## PROBLEM TO WORK ON
Reproduce precisely the lines of the listing below, starting with the line that contains "unfold first_err. induction" and stopping after the line that contains "apply Bool.eq_true_iff_eq. rewrite"; include nothing else.

## AVAILABLE DATA
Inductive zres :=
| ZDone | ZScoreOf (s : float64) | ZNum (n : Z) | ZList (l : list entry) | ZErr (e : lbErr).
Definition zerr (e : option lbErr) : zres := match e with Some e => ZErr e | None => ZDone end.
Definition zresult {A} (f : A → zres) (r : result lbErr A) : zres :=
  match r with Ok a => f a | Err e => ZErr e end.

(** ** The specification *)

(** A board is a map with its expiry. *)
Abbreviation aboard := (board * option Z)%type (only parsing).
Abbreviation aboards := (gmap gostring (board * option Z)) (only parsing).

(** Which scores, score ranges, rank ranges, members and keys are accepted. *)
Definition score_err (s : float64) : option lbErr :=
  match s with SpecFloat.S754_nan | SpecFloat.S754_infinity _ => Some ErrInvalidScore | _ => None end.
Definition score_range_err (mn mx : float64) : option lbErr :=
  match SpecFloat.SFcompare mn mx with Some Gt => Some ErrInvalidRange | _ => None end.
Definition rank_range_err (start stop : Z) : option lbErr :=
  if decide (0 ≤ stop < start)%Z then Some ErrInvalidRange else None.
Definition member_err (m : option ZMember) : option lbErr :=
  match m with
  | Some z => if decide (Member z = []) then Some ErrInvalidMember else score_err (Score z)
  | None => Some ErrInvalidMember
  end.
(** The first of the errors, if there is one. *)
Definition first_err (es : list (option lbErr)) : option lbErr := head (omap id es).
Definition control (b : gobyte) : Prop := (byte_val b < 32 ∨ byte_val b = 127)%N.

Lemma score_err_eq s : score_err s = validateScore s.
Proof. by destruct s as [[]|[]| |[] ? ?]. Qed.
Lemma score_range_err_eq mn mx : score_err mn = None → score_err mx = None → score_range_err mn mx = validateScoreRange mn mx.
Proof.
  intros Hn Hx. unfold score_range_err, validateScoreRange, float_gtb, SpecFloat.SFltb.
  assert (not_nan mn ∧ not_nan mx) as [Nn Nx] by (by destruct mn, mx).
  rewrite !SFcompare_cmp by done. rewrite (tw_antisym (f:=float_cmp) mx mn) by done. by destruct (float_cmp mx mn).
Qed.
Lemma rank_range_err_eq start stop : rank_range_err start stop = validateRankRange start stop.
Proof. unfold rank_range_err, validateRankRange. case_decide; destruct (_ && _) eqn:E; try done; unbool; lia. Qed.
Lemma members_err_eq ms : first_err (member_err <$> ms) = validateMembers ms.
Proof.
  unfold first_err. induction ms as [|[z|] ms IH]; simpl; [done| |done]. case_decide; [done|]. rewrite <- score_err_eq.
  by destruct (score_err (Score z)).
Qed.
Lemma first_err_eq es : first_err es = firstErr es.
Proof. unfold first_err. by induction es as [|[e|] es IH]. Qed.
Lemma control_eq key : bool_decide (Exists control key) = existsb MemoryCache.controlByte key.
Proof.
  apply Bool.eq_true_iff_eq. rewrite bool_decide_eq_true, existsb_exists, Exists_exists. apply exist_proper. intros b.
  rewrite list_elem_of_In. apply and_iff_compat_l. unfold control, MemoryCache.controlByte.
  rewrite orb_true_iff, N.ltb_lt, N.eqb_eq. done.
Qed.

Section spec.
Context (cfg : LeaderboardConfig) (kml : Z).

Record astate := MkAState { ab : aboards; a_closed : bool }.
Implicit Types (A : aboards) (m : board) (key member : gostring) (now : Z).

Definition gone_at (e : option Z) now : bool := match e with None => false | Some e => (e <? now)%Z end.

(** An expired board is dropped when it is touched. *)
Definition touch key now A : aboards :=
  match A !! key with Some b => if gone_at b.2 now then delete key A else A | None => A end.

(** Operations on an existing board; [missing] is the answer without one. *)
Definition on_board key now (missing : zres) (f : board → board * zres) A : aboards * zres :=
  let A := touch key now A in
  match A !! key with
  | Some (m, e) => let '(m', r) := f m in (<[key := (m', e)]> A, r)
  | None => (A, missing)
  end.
--
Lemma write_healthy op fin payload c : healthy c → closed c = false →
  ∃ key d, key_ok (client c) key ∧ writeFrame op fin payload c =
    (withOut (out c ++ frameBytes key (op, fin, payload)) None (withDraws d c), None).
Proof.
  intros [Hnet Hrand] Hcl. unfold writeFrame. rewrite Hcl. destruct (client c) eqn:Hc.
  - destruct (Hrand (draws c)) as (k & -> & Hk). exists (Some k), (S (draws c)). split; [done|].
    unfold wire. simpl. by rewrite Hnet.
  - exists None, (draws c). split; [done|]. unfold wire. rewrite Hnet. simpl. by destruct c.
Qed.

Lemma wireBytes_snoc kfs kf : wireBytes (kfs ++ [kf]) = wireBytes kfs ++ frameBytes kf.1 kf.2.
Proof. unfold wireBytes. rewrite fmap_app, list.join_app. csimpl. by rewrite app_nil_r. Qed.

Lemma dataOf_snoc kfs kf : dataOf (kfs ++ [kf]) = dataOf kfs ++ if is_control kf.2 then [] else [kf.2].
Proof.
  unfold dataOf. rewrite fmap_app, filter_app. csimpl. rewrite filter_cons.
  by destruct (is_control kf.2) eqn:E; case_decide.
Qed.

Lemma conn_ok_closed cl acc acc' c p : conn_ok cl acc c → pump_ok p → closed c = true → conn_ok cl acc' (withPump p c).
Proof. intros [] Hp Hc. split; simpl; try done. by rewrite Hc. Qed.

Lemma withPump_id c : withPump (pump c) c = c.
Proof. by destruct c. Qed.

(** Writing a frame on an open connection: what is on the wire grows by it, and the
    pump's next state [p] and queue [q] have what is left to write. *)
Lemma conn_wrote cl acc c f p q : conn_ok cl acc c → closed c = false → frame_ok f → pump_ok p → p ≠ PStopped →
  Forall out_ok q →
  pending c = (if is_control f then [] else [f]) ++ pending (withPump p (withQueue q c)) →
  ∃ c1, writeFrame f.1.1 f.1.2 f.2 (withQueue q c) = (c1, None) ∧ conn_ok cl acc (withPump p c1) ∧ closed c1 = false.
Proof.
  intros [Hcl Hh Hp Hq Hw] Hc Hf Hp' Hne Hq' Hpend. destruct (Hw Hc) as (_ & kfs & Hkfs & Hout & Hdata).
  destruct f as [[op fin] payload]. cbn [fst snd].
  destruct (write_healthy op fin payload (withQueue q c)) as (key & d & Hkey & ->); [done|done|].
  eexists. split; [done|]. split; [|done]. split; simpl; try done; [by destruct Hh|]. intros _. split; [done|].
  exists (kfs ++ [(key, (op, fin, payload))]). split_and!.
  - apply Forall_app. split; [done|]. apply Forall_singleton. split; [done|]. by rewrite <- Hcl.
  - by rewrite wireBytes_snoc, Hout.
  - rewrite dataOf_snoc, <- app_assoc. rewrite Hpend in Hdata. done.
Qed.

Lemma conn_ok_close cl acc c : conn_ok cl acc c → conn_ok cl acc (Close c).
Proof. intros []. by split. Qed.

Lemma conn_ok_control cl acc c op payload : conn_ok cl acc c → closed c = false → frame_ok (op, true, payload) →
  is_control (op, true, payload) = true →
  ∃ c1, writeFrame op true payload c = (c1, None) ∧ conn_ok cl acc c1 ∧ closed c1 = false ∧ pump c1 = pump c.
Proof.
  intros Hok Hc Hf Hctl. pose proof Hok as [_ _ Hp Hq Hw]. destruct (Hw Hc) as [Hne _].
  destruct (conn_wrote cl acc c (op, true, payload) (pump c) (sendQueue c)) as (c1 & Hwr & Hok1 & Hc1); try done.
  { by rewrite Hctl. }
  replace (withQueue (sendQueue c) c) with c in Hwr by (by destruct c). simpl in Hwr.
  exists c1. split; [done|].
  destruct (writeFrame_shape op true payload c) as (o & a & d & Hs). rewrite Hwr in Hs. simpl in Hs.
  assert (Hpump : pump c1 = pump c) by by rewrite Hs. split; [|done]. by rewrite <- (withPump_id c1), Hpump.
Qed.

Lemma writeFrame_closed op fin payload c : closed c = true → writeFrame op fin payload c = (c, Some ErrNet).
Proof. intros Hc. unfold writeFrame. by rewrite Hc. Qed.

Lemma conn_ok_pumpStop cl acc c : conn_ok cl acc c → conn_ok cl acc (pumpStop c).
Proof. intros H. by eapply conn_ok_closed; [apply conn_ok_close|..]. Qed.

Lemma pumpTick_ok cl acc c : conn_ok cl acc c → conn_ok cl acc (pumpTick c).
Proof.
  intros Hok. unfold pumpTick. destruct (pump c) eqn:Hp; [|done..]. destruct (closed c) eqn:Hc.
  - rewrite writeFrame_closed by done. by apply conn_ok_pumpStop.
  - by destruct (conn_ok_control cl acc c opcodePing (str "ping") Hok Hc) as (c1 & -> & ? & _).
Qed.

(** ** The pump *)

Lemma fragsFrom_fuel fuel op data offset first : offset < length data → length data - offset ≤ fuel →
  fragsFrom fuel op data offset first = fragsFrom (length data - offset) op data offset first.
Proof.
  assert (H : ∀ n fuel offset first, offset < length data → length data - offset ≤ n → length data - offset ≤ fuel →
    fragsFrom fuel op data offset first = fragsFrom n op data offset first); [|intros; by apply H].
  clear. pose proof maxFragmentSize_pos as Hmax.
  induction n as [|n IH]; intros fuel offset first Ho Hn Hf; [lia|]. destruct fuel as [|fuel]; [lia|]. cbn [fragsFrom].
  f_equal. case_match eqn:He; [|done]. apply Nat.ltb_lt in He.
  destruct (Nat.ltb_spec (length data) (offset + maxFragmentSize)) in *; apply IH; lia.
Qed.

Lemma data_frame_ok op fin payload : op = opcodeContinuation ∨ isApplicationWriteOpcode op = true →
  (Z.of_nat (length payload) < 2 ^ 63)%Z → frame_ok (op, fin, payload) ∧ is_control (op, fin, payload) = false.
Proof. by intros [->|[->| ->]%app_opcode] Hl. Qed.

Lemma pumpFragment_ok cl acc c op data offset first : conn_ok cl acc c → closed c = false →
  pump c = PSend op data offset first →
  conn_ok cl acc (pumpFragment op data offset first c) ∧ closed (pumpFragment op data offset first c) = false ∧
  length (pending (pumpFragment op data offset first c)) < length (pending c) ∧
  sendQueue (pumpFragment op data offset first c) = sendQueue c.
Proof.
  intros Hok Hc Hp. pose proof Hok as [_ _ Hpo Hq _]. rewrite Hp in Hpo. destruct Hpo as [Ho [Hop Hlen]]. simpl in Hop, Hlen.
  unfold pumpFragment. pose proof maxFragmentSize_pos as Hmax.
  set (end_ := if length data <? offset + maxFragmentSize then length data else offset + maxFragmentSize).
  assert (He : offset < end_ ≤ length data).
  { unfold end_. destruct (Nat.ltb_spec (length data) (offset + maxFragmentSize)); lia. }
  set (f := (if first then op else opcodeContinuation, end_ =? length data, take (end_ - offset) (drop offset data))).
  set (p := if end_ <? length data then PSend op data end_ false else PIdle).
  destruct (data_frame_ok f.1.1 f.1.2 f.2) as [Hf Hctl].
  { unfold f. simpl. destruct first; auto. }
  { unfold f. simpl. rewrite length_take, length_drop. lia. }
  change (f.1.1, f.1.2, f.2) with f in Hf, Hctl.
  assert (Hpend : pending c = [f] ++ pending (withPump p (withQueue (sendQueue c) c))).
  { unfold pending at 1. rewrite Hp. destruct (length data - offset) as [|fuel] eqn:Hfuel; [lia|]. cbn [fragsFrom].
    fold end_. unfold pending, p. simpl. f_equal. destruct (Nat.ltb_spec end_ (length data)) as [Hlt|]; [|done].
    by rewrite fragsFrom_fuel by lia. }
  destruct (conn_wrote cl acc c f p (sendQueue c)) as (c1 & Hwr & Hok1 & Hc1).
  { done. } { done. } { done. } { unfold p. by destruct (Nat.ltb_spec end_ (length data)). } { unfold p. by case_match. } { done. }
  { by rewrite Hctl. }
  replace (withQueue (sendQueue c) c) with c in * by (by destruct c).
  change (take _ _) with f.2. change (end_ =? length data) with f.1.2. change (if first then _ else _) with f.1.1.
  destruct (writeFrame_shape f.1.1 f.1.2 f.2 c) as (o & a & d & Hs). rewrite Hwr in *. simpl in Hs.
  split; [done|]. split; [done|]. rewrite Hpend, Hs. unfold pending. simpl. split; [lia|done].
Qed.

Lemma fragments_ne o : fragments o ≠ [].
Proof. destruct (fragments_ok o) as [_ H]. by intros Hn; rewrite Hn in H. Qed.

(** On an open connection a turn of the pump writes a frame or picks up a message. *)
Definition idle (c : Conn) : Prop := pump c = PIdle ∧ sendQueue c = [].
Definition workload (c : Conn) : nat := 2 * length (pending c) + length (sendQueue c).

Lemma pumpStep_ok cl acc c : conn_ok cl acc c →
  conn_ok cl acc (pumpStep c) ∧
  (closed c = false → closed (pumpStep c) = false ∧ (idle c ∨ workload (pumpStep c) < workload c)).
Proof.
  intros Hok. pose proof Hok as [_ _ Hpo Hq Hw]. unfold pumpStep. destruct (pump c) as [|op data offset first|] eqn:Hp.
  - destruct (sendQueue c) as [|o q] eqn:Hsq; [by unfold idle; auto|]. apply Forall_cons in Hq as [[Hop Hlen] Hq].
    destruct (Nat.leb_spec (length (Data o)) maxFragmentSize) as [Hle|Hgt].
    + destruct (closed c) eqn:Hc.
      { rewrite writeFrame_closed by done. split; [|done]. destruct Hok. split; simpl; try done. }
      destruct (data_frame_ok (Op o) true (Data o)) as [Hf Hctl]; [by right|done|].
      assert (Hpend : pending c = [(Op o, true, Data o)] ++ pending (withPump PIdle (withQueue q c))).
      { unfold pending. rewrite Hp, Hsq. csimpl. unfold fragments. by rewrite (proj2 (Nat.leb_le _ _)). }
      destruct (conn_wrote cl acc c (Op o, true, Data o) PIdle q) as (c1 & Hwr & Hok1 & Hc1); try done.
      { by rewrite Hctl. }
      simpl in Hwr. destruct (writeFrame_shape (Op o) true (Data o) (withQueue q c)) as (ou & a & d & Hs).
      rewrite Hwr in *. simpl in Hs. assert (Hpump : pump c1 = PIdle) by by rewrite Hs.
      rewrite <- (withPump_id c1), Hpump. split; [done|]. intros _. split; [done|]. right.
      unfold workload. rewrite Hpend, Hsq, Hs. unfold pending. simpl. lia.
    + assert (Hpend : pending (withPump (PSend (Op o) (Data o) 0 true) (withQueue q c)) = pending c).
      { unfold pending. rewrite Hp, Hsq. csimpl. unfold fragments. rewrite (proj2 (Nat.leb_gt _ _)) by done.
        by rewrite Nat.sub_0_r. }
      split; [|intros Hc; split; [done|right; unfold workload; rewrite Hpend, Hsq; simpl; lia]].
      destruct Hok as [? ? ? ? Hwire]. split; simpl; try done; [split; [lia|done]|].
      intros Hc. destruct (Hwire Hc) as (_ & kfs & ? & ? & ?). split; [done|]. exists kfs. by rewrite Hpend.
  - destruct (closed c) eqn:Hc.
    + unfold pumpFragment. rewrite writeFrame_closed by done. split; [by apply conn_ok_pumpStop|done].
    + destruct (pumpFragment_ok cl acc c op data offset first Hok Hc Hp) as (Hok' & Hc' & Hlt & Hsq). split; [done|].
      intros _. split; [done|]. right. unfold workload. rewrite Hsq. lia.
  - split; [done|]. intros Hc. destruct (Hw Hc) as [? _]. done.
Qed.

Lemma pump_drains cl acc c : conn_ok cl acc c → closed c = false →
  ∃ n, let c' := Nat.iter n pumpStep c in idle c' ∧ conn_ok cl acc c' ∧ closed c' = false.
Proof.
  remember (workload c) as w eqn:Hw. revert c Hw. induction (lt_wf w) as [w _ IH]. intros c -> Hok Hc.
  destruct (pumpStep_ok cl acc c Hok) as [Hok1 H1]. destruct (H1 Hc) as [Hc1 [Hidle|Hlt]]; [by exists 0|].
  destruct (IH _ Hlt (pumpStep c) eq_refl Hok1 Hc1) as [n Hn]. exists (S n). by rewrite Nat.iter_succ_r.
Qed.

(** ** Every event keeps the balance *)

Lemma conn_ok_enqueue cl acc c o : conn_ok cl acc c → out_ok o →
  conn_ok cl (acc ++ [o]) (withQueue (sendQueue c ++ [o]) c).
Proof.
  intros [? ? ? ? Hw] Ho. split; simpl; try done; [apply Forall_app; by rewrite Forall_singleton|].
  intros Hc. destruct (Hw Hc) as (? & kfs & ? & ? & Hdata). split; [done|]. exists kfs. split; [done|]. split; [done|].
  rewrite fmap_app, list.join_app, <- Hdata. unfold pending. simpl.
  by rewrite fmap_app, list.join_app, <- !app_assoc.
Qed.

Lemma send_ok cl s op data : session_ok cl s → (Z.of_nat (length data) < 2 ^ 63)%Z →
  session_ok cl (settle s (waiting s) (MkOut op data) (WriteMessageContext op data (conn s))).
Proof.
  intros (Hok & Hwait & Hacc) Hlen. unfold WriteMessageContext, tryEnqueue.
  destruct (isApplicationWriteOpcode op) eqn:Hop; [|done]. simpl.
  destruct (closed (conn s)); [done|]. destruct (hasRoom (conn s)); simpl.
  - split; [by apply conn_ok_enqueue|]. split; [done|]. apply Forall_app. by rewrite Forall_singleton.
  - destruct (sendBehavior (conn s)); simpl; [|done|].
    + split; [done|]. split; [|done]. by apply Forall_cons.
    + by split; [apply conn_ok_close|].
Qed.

## WRITTEN SOLUTION
  unfold first_err. induction ms as [|[z|] ms IH]; simpl; [done| |done]. case_decide; [done|]. rewrite <- score_err_eq.
  by destruct (score_err (Score z)).
Qed.
Lemma first_err_eq es : first_err es = firstErr es.
Proof. unfold first_err. by induction es as [|[e|] es IH]. Qed.
Lemma control_eq key : bool_decide (Exists control key) = existsb MemoryCache.controlByte key.
Proof.
  apply Bool.eq_true_iff_eq. rewrite bool_decide_eq_true, existsb_exists, Exists_exists. apply exist_proper. intros b.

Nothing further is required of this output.